İnsan Hakları Yüksek Komiseri Volker Türk, Cenevre'de devlet temsilcileri ve insan hakları savunucularının katılımıyla düzenlenen bir etkinlikte, bu bildirgenin "on yıllar boyunca gücünü ve etkinliğini gösterdiğini" vurguladı.
Volker Türk, bu yıldönümün "her üye devleti Evrensel Bildirgeyi benimsemeye yönlendiren ruha geri dönüş çağrısı" olduğunu sözlerine ekledi.
BM İnsan Hakları Yüksek Komiseri, "Dayanışmanın bu kadar az olduğu ve bu kadar çok bölünmenin ve kısa vadeli vizyonun olduğu bir zamanda, bunu kutuplaşmanın üstesinden gelmek için bir çağrı olarak görüyorum. Karşılaştığımız büyük zorlukların üstesinden gelmek için cesaret ve prensiple birlikte çalışmaya yönelik bir çağrı” dedi.
Bağlayıcı bir gücü olmayan bildirge, ekonomik, sosyal ve kültürel hakları medeni ve siyasi özgürlüklerle aynı kefeye koyarak, bireylerin hak ve özgürlüklerinin Devletlerin hakları karşısındaki önceliğini teyit ediyor.
İnsan hakları, Hitler'in dış müdahaleyi önlemek için iddia ettiği gibi artık bir iç mesele değil, "evrensel" bir mesele. Ancak 75 yıl sonra, Çin'in başını çektiği bazı ülkeler insan haklarının evrensel niteliğini giderek daha fazla sorguluyor. Yüksek Komiser pazartesi günü bu eleştirilere yanıt vererek İnsan Hakları Beyannamesi'nin dünyanın dört bir yanından gelen pek çok değerle dolu olduğunu söyledi.
Bildirgenin "birçok akarsudan beslenen bir nehir" olduğunu belirten Yüksek Komiser, özellikle işbirliği ve kolektif sorumluluğun "Afrika değerleri", Aydınlanmanın özgürlükleri, İslam'ın "zekat" ilkesi ve Asya'nın ruhani geleneklerine atıfta bulundu.

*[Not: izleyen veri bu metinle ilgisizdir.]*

Lemma candidate_not_terminal n : isReadyCandidate n → ¬ is_terminal (nd_state n).
Proof. intros Hc. destruct (node_cases n); naive_solver. Qed.

Lemma materialized_keeps request w w' ms id n :
  materialized_nodes request w w' ms → store_nodes w !! id = Some n → nd_id n = id →
  is_terminal (nd_state n) → store_nodes w' !! id = Some n.
Proof.
  intros (_ & _ & Hother & Hms) Hn Hid Ht. rewrite Hother; [done|].
  intros (m & Hm & Hin)%list_elem_of_fmap.
  destruct (Hms m Hin) as (n0 & Hn0 & Hc & (Hid0 & _) & _).
  rewrite <-Hid0, <-Hm, Hn in Hn0. simplify_eq. by apply candidate_not_terminal in Hc.
Qed.

(** Whatever a step does, and whether it returns or throws, a finished node stays
    as it is. *)
Theorem runDelegationGraphStep_keeps_finished w request id n :
  store_wf w → rs_graphId request ≠ "" →
  store_nodes w !! id = Some n → is_terminal (nd_state n) →
  store_nodes (runDelegationGraphStep request w).1 !! id = Some n.
Proof.
  intros Hwf Hg Hn Ht. pose proof (step_run w request Hwf Hg) as Hstep.
  unfold step_outcome in Hstep.
  destruct (node_id_law w id n Hwf Hn) as [Hid _].
  destruct (step_limit request); [|by destruct Hstep as [? ->]].
  destruct (runDelegationGraphStep request w) as [w' r]. simpl.
  destruct Hstep as (running & w1 & (_ & Hrun) & (_ & Hother & _) & Hr).
  assert (store_nodes w1 !! id = Some n) as Hn1.
  { rewrite Hother; [done|]. intros (n0 & -> & (Hn0 & _ & Hr0)%Hrun)%list_elem_of_fmap.
    rewrite Hn in Hn0. simplify_eq. by rewrite Hr0 in Ht. }
  destruct r as [result|e].
  - destruct Hr as (_ & Hm & _). by eapply materialized_keeps.
  - destruct Hr as (ms & Hm & _). by eapply materialized_keeps.
Qed.
End laws.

Müttefiklerin Nazilere karşı kazandığı zaferden kısa bir süre sonra ilan edilen küresel hümanist bir hedef olan ve 10 Aralık 1948'de Paris'te kabul edilen Evrensel Bildirge, yepyeni Birleşmiş Milletler Örgütü'nün ilk büyük başarılarından biri olarak biliniyor.
Volker Türk, metnin "Holokost gibi dünyanın gördüğü en korkunç kitlesel kıyımın ardından ve topyekûn yıkımın giderek yaklaştığından emin olarak, dehşet içinde bir zamanda hazırlandığını" hatırlattı.
Deklarasyonun İkinci Dünya Savaşı'nın ardından "umut" getirdiğini belirten Türk, 75 yıl sonra insan haklarının dünya genelinde ihlal edilmeye devam ettiğini ve bunun da savaşlar, kıtlık ve zulümle sonuçlandığını söyledi.